OUR KIND OF ENGLISH: PM in drive to boost palm oil ‘cultivation’

Sunday August 12 2018


By Abdi Sultani

We’ll avoid our usual introductory “lecture” and move straight to the gems we picked up in the recent past, so, here we go…

In the tabloid sister to Bongo’s huge and colourful broadsheet of Sun, Aug 29, there’s this story, ‘Majaliwa tours Kigoma in palm wine oil production drive’ in which Para 5 reads: “The Premier {was} …in a four-day visit to the region devoted to enhancing palm oil CULTIVATION.” No way! You can’t cultivate palm oil, the PM’s backing notwithstanding.

Purporting to report what the Premier said, the scribbler writes in Para 6: “…the government can no longer continue importing COOKING OIL even AS the country has (sic) the capacity to cultivate THE CROP.”

Our colleague seems fully convinced that (cooking) oil is a crop that farmers can cultivate. Nope!

The truth is: farmers cultivate palms, from whose kernels oil is processed—hence the product, PALM OIL. Just like we’ve palm wine, which is brewed (not cultivated) using palm fruit juice.

Here’s our partial rewrite of Para 6: “…the government can no longer continue importing cooking oil even WHEN (not ‘even as’) the country has the capacity to PRODUCE (not cultivate) palm oil.”

Come Fri, Jul 27, and Page 1 of the tabloid closely associated with this columnist has a story entitled ‘Re-establish POAC, Utoh (sic) tells Bunge’.

The scribbler—referring to a book by former controller and auditor general Ludovick Utouh—writes: “This is roughly “ki-Swahili” for ‘Accountability in Inkless Pen.’

Now, why “ki-Swahili” instead of Kiswahili? Yes, and, if you ask us, the East and Central Africa lingua franca shouldn’t even be referred to as “Swahili language” as the scribbler suggests in the same paragraph. It is, simply and proudly, Kiswahili.

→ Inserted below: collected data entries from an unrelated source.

(** * adi-thadi: the room and turn-based combat coordinator of [src/api/socket.js]

    A shallow embedding of the socket handler: the two in-memory maps
    ([rooms], [players]), the room code generator, the nine event handlers
    registered on a connection and the periodic sweep of empty rooms.

    Conventions of the embedding.
    - A handler runs to completion on the single event loop, so it is a
      function from the state before to an [Outcome]: the state after with the
      messages it sent, or an uncaught exception.
    - A room's [players] array holds references to player objects.  Handlers
      read such an entry only through its [id] (lines 150, 202, 301), which is
      the connection id the object was created with, so the array is a list of
      connection ids.
    - [Date.now()] and [Math.random()] are inputs of the event that calls
      them. *)

From stdpp Require Import gmap strings list fin_maps.
From Stdlib Require Import ZArith Lia Ascii String.

Local Open Scope string_scope.
Local Open Scope Z_scope.

(** ** JavaScript values carried by payloads *)

(** The values a payload field can hold: the primitives, and [JObj] for an
    object or an array, which the handlers can only tell from a primitive. *)
Inductive jsval :=
  | JUndefined
  | JNull
  | JBool (b : bool)
  | JNum (z : Z)
  | JStr (s : string)
  | JObj.

#[global] Instance jsval_eq_dec : EqDecision jsval.
Proof. solve_decision. Defined.

(** Truthiness, as used by [||] and [!]. *)
Definition truthy (v : jsval) : bool :=
  match v with
  | JUndefined | JNull => false
  | JBool b => b
  | JNum z => negb (z =? 0)
  | JStr s => negb (String.eqb s "")
  | JObj => true
  end.

(** [a || b] *)
Definition js_or (a b : jsval) : jsval := if truthy a then a else b.

(** [v === 'lit'] *)
Definition is_str (v : jsval) (lit : string) : bool := bool_decide (v = JStr lit).

(** The [name] a client sends is the one value a handler converts to a
    string on arrival (the template literal of line 67).  The conversion
    returns for every primitive and for an ordinary object or array; it
    throws a TypeError for an object whose [toString] and [valueOf] give no
    primitive, such as [{toString: 1}]. *)
Inductive NameField :=
  | Printable (v : jsval)
  | Unprintable.

(** The fields the handlers read from [data]; a field the client left out is
    [JUndefined]. *)
Record Fields := {
  f_name : NameField;
  f_roomCode : jsval;
  f_player : jsval;
  f_action : jsval
}.

(** The argument of a handler: [undefined] or [null] (reading a property of
    either throws a TypeError), or a value with properties. *)
Inductive Payload :=
  | NoData
  | Data (d : Fields).

(** ** Data model *)

Inductive Seat := player1 | player2.

#[global] Instance Seat_eq_dec : EqDecision Seat.
Proof. solve_decision. Defined.

Definition other_seat (t : Seat) : Seat :=
  match t with player1 => player2 | player2 => player1 end.

Record Player := {
  player_id : string;
  player_name : jsval;
  player_room : option string;   (* [null] or a room code *)
  isPlayer1 : bool;
  connectedAt : Z
}.

Record GameState := {
  player1Health : Z;
  player2Health : Z;
  gameActive : bool;
  currentTurn : Seat;
  round : Z;
  player1Wins : Z;
  player2Wins : Z
}.

Record Room := {
  code : string;
  room_players : list string;
  gameState : GameState;
  createdAt : Z;
  lastActivity : Z
}.

Record State := {
  rooms : gmap string Room;
  players : gmap string Player
}.

Definition initial : State := {| rooms := ∅; players := ∅ |}.

(** ** Outbound messages *)

Inductive Message :=
  | room_created (roomCode : string)
  | room_not_found
  | room_full
  | room_joined (roomCode : string)
  | player_joined (plist : list string) (playerId : string)
  | player_left (plist : list string)
  | game_start (plist : list string) (gs : GameState)
  | error (message : string)
  | game_action_msg (action player : jsval) (damage : Z)
  | game_update (p1h p2h : Z) (turn : Seat) (winner : option Seat) (p1w p2w : Z).

Inductive Effect :=
  | socket_emit (sid : string) (m : Message)      (* socket.emit(...) *)
  | io_to_emit (roomCode : string) (m : Message)  (* io.to(roomCode).emit(...) *)
  | socket_join (sid roomCode : string)
  | socket_leave (sid : string) (roomCode : jsval).

Inductive Outcome :=
  | Done (s : State) (out : list Effect)
  | TypeError      (* a property read on undefined or null *)
  | Unfinished.    (* generateRoomCode still recursing when the draws end *)

(** On draws that never give a free code the recursion of line 17 does not
    end by itself: the call stack ends it with a RangeError. *)

(** ** Randomness *)

(** [Math.random()] returns a double in [0, 1), a multiple [u / 2^53] of
    [2^-53]; a draw is its numerator [u], reduced into range. *)
Definition two53 : Z := 2 ^ 53.

(** The product of the double [u / 2^53] and a whole number [n] is the double
    nearest to [u * n / 2^53], ties going to the even significand.  With [m]
    for [u * n], [round53 m / 2^53] is that double: [m] keeps its 53 leading
    bits and the [k] bits below them are rounded away. *)
Definition round53 (m : Z) : Z :=
  let k := Z.log2 m - 52 in
  if k <=? 0 then m
  else
    let q := m / 2 ^ k in
    let r := m mod 2 ^ k in
    let h := 2 ^ (k - 1) in
    if r <? h then q * 2 ^ k
    else if h <? r then (q + 1) * 2 ^ k
    else if Z.even q then q * 2 ^ k
    else (q + 1) * 2 ^ k.

(** [Math.floor(Math.random() * n)] *)
Definition random_floor (u n : Z) : Z := round53 ((u mod two53) * n) / two53.

(** ** Counters *)

(** [x++] on a counter that has been counted up from 0 or 1, so is at most
    2^53.  A double holds every whole number up to 2^53; there [x + 1] has no
    double of its own and rounds back to [x], and the counter stays. *)
Definition js_succ (x : Z) : Z := if x <? two53 then x + 1 else x.

(** ** Room code generator (lines 8-20) *)

Definition chars : string := "ABCDEFGHIJKLMNOPQRSTUVWXYZ".

(** [s.charAt(i)]: a one-character string, empty out of range. *)
Definition charAt (s : string) (i : Z) : string :=
  if i <? 0 then ""
  else match String.get (Z.to_nat i) s with
       | Some c => String c ""
       | None => ""
       end.

Definition random_char (u : Z) : string :=
  charAt chars (random_floor u (Z.of_nat (String.length chars))).

(** The loop of lines 11-13 over the four draws of one attempt. *)
Definition draw_code (us : list Z) : string :=
  fold_left (fun code u => code +:+ random_char u) us "".

(** One attempt takes four draws; a code already in the store starts the
    function again on the draws that follow. *)
Fixpoint generateRoomCode (rs : gmap string Room) (draws : list Z) : option string :=
  match draws with
  | u0 :: u1 :: u2 :: u3 :: rest =>
      let code := draw_code [u0; u1; u2; u3] in
      if decide (is_Some (rs !! code)) then generateRoomCode rs rest
      else Some code
  | _ => None
  end.

(** ** Field updates (JavaScript assignments to one property) *)

Definition set_name_of (v : jsval) (p : Player) : Player :=
  {| player_id := player_id p; player_name := v; player_room := player_room p;
     isPlayer1 := isPlayer1 p; connectedAt := connectedAt p |}.

Definition set_room_of (r : option string) (first : bool) (p : Player) : Player :=
  {| player_id := player_id p; player_name := player_name p; player_room := r;
     isPlayer1 := first; connectedAt := connectedAt p |}.

Definition clear_room_of (p : Player) : Player :=
  set_room_of None (isPlayer1 p) p.

Definition with_room (ps : list string) (gs : GameState) (touched : Z) (r : Room) : Room :=
  {| code := code r; room_players := ps; gameState := gs;
     createdAt := createdAt r; lastActivity := touched |}.

(** [players.get(socket.id)] followed by [player.room], with the [!player.room]
    test of lines 145 and 297: a registered player whose room is a non-empty
    string. *)
Definition room_of (s : State) (sid : string) : option string :=
  match players s !! sid with
  | Some p =>
      match player_room p with
      | Some c => if String.eqb c "" then None else Some c
      | None => None
      end
  | None => None
  end.

(** [rooms.get(key)] for a payload field: only string keys are ever set. *)
Definition rooms_get (s : State) (key : jsval) : option (string * Room) :=
  match key with
  | JStr c => match rooms s !! c with Some r => Some (c, r) | None => None end
  | _ => None
  end.

(** ** Handlers *)

(** The handlers also write to the console.  A log line can throw only where
    it converts a name to a string, and line 67 does that to every name on
    its arrival, before the handler returns; the registry therefore holds
    only names that convert, and the log lines that print a stored name
    (lines 100, 133, 160 and 311) are left out. *)

(** Lines 53-59. *)
Definition on_connection (sid : string) (now : Z) (s : State) : Outcome :=
  let p := {| player_id := sid; player_name := JStr "Anonymous"; player_room := None;
              isPlayer1 := false; connectedAt := now |} in
  Done {| rooms := rooms s; players := <[sid := p]> (players s) |} [].

(** Lines 62-69. *)
Definition on_set_name (sid : string) (data : Payload) (s : State) : Outcome :=
  match players s !! sid with
  | Some p =>
      match data with
      | NoData => TypeError
      | Data d =>
          match f_name d with
          | Unprintable => TypeError   (* stored by line 65, not converted by line 67 *)
          | Printable v =>
              let p' := set_name_of (js_or v (JStr "Anonymous")) p in
              Done {| rooms := rooms s; players := <[sid := p']> (players s) |} []
          end
      end
  | None => Done s []
  end.

Definition new_gameState : GameState :=
  {| player1Health := 100; player2Health := 100; gameActive := false;
     currentTurn := player1; round := 1; player1Wins := 0; player2Wins := 0 |}.

(** Lines 72-107.  [t_created] and [t_activity] are the two clock readings. *)
Definition on_create_room (sid : string) (draws : list Z) (t_created t_activity : Z)
    (s : State) : Outcome :=
  match players s !! sid with
  | None => Done s []
  | Some p =>
      match generateRoomCode (rooms s) draws with
      | None => Unfinished
      | Some roomCode =>
          let room := {| code := roomCode; room_players := [sid];
                         gameState := new_gameState;
                         createdAt := t_created; lastActivity := t_activity |} in
          Done {| rooms := <[roomCode := room]> (rooms s);
                  players := <[sid := set_room_of (Some roomCode) true p]> (players s) |}
               [ socket_join sid roomCode;
                 socket_emit sid (room_created roomCode);
                 io_to_emit roomCode (player_joined (room_players room) sid) ]
      end
  end.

On Page 5 of the same tabloid, in a story entitled, ‘Mkapa hospital goes high-tech’, the scribbler writes on the report that the hospital will be undertaking specialised prostate surgeries:

“The NEWS, which might BENEFIT a lot of men…was announced yesterday.” We have a diction issue here, for it cannot be the news that benefits men; the news could only excite them, give them joy and hope (not benefit)!

On Page 27, there’s a story headlined, ‘TPDF allays fears over army vehicles’, and therein the scribbler writes in Para 1:

“The TPDF clarified yesterday about military vehicles, which were seen along (sic) the Mererani tanzanite MINING.”

In showing he knows what he’s talking about, the scribbler writes further in Para 5:

“He assured that there is no operation … at the tanzanite MINING …people should remain calm.”

It’s our belief the information our colleague had at his disposal was that heavy military equipment was seen rolling around the tanzanite MINES (not tanzanite mining).

And finally, purporting to quote a miners’ trade union official, our colleague writes, “We are really shocked after TRUNKS (armoured personnel carriers) ROVE around the wall.”

Military trunks rove? That cannot be! We aver our colleague had in mind “… (military) TANKS that ROLLED (not rove) around the wall.

Ah, this treacherous language called English!